O projeto Queijos Finos, desenvolvido pelo Biopark de Toledo – e que colocou o nome do Paraná em uma premiação mundial do produto – vai ser replicado a novos produtores paranaenses em parceria com o Governo do Estado. A parceria foi confirmada nesta quarta-feira (12), durante a visita do governador Carlos Massa Ratinho Junior ao estande digital do Biopark no Show Rural Coopavel, em Cascavel.
Um das especialidades de queijo produzida no âmbito do projeto é o Passionata, que foi considerado um dos melhores queijos do mundo e o melhor da América Latina, ficando em nono lugar no World Cheese Awards 2024. A competição aconteceu em novembro do ano passado, em Portugal, e avaliou 4.786 queijos de 47 países. Esta foi a primeira vez que um queijo brasileiro alcançou esse patamar em nível internacional.

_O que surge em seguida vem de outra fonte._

(** * The format invariant *)

Section Rounding.
Context (prec emax : Z) (Hprec : 1 < prec) (Hemax : prec < emax).
Notation emin := (emin prec emax).
Notation fexp := (fexp prec emax).
Notation top := (2 ^ prec).
Notation half := (2 ^ (prec - 1)).

Lemma top_half : top = 2 * half.
Proof using Hprec. replace prec with (Z.succ (prec - 1)) at 1 by lia. rewrite Z.pow_succ_r by lia. done. Qed.
Lemma half_pos : 1 < half.
Proof using Hprec. apply Z.pow_gt_1; lia. Qed.

(** A mantissa below [2^prec] with its leading bit set, or the least exponent. *)
Definition in_format (m e : Z) : Prop := emin <= e /\ 0 < m < top /\ (half <= m \/ e = emin).

Lemma canonical_fexp (m e : Z) : 0 < m -> fexp (Zdigits2 m + e) = e <-> in_format m e.
Proof using Hprec.
  intros Hm. unfold in_format, SpecFloat.fexp. split.
  - intros E. assert (Zdigits2 m <= prec) by lia. destruct (digits_bounds m Hm) as (? & ? & ?).
    repeat split; [lia|done| |].
    + pose proof (Z.pow_le_mono_r 2 (Zdigits2 m) prec). lia.
    + destruct (Z.eq_dec e emin); [by right|left]. assert (Zdigits2 m = prec) as E2 by lia. by rewrite <-E2.
  - intros (He & [_ Hlt] & Hc). pose proof (digits_le m prec Hm Hlt). destruct Hc as [Hc|Hc]; [|lia].
    pose proof (digits_ge m (prec - 1) ltac:(lia) Hc). lia.
Qed.
Lemma bounded_canonical (m : positive) (e : Z) :
  bounded prec emax m e = true <-> in_format (Zpos m) e /\ e <= emax - prec.
Proof using Hprec.
  unfold bounded, canonical_mantissa. rewrite andb_true_iff, Z.eqb_eq, Z.leb_le, <-canonical_fexp by lia. done.
Qed.
(* ===== verification/FpuProps.v ===== *)
(** What the floating-point unit computes: IEEE arithmetic with canonical
    NaNs, exact comparisons and conversions, the exception flags the unit
    derives itself, and the shape of the registers it writes. *)
From Stdlib Require Import SpecFloat.
From S2P Require Import Prelude Common History CpuProps Core Fpu FpuFormat.
Local Open Scope Z_scope.

(** * Specification *)

(** The IEEE operation of an instruction, on numbers. *)
Definition ieee (f : Format) (op : AluOp) (x y z : spec_float) : spec_float :=
  let p := fmt_prec f in
  let e := fmt_emax f in
  match op with
  | FAdd => SFadd p e x y
  | FSub => SFsub p e x y
  | FMul => SFmul p e x y
  | FDiv => SFdiv p e x y
  | FSqrt => SFsqrt p e x
  | FMAdd => SFfma p e x y z
  | FMSub => SFfma p e x y (SFopp z)
  | FNMAdd => SFfma p e (SFopp x) y (SFopp z)
  | FNMSub => SFfma p e (SFopp x) y z
  | _ => S754_nan
  end.

(** The format, and what a register holds in it. *)
Definition fmt_of (is32 : bool) : Format := if is32 then F32 else F64.
Definition operand (is32 : bool) (a : Z) : Z := if is32 then unbox_f32 a else a.
Definition register (is32 : bool) (r : Z) : Z := if is32 then box_f32 r else r.

(** Rust promises that the result of an invalid operation is a NaN of the type. *)
Class HostNan `{!HostFp} : Prop := {
  host_nan_width f src : f = F32 \/ f = F64 -> in_width (fmt_width f) (host_nan f src);
  host_nan_is_nan f src : f = F32 \/ f = F64 -> is_nan f (host_nan f src) = true
}.
#[export] Instance quiet_host_nan : @HostNan quiet_host.
Proof. split; intros f src [-> | ->]; by vm_compute. Qed.

#[export] Instance fmt_of_wf (is32 : bool) : WellFormed (fmt_of is32).
Proof. destruct is32; apply _. Qed.
Lemma fmt_of_cases is32 : fmt_of is32 = F32 \/ fmt_of is32 = F64.
Proof. destruct is32; auto. Qed.

(** * Masks *)

Lemma land_shiftl_mask (x y n : Z) : 0 <= n -> Z.land x (Z.shiftl y n) = Z.shiftl (Z.land (Z.shiftr x n) y) n.
Proof.
  intros Hn. apply Z.bits_inj'. intros i Hi. rewrite Z.land_spec, !Z.shiftl_spec by done.
  destruct (Z.ltb_spec i n).
  - rewrite (Z.testbit_neg_r y), (Z.testbit_neg_r (Z.land _ _)) by lia. by rewrite andb_false_r.
  - rewrite Z.land_spec, Z.shiftr_spec by lia. by rewrite Z.sub_add.
Qed.
Lemma shiftl_eqb (x y n : Z) : 0 <= n -> (Z.shiftl x n =? Z.shiftl y n) = (x =? y).
Proof.
  intros Hn. rewrite !Z.shiftl_mul_pow2 by done. pose proof (Z.pow_pos_nonneg 2 n ltac:(lia) Hn).
  destruct (Z.eqb_spec x y) as [->|]; [apply Z.eqb_refl|]. apply Z.eqb_neq. nia.
Qed.
(** The masked test for a NaN reads the fields. *)
Lemma nan_masks (f : Format) `{!WellFormed f} (bits : Z) :
  (Z.land bits (Z.shiftl (fmt_top f) (fmt_mw f)) =? Z.shiftl (fmt_top f) (fmt_mw f))
    && negb (Z.land bits (2 ^ fmt_mw f - 1) =? 0) = is_nan f bits.
Proof. pose proof (wf_mw (f := f)). rewrite land_shiftl_mask, shiftl_eqb by lia. done. Qed.
Lemma box_f32_canon_eq bits : box_f32_canon bits = box_f32 (if is_nan F32 bits then canonical_nan F32 else bits).
Proof. unfold box_f32_canon. by rewrite <-(nan_masks F32). Qed.
Lemma canonicalize_f64_bits_eq bits : canonicalize_f64_bits bits = if is_nan F64 bits then canonical_nan F64 else bits.
Proof. unfold canonicalize_f64_bits. by rewrite <-(nan_masks F64). Qed.

(** Negation of a pattern. *)
Lemma unpack_neg (f : Format) `{!WellFormed f} (bits : Z) : unpack f (f_neg f bits) = SFopp (unpack f bits).
Proof.
  pose proof (wf_mw (f := f)). pose proof (wf_ew (f := f)).
  assert (Hs : sign_field f (f_neg f bits) = negb (sign_field f bits)).
  { unfold sign_field, f_neg, sign_bit. rewrite Z.lxor_spec, Z.pow2_bits_true by (unfold fmt_width; lia). by destruct (Z.testbit _ _). }
  assert (He : exp_field f (f_neg f bits) = exp_field f bits).
  { unfold exp_field, f_neg, fmt_top. apply Z.bits_inj'. intros i Hi. rewrite !Z.land_spec, !Z.shiftr_spec, Z.lxor_spec by lia.
    rewrite pow2_pred_testbit by lia. destruct (Z.ltb_spec i (fmt_ew f)); [|by rewrite !andb_false_r].
    unfold sign_bit. rewrite Z.pow2_bits_false by (unfold fmt_width; lia). by rewrite xorb_false_r. }
  assert (Hm : frac_field f (f_neg f bits) = frac_field f bits).
  { unfold frac_field, f_neg. apply Z.bits_inj'. intros i Hi. rewrite !Z.land_spec, Z.lxor_spec by lia.
    rewrite pow2_pred_testbit by lia. destruct (Z.ltb_spec i (fmt_mw f)); [|by rewrite !andb_false_r].
    unfold sign_bit. rewrite Z.pow2_bits_false by (unfold fmt_width; lia). by rewrite xorb_false_r. }
  unfold unpack. rewrite Hs, He, Hm. by repeat case_match.
Qed.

“É de uma relevância muito grande ter um queijo brasileiro, produzido no Paraná, entre os 14 melhores do mundo”, disse Ratinho Junior. “O que queremos agora, junto com o Biopark, é fazer com que a produção de queijos finos, que tem um alto valor agregado, possa ser replicada aos produtores rurais que já têm uma produção queijeira. Isso ajuda a desenvolver o Estado, amplia a indústria de transformação de alimentos e leva uma renda maior ao agricultor”.
O projeto do Biopark existe há cinco anos e é realizado em parceria com o Biopark Educação, o Instituto de Desenvolvimento Rural do Paraná (IDR-Paraná), Sebrae/PR e Sistema Faep/Senar. Ele foi criado com a intenção de melhorar o valor agregado do leite para pequenos e médios produtores. Atualmente, 23 pequenos e médios produtores de leite fazem parte do projeto no Oeste do Estado, produzindo 26 especialidades de queijos finos.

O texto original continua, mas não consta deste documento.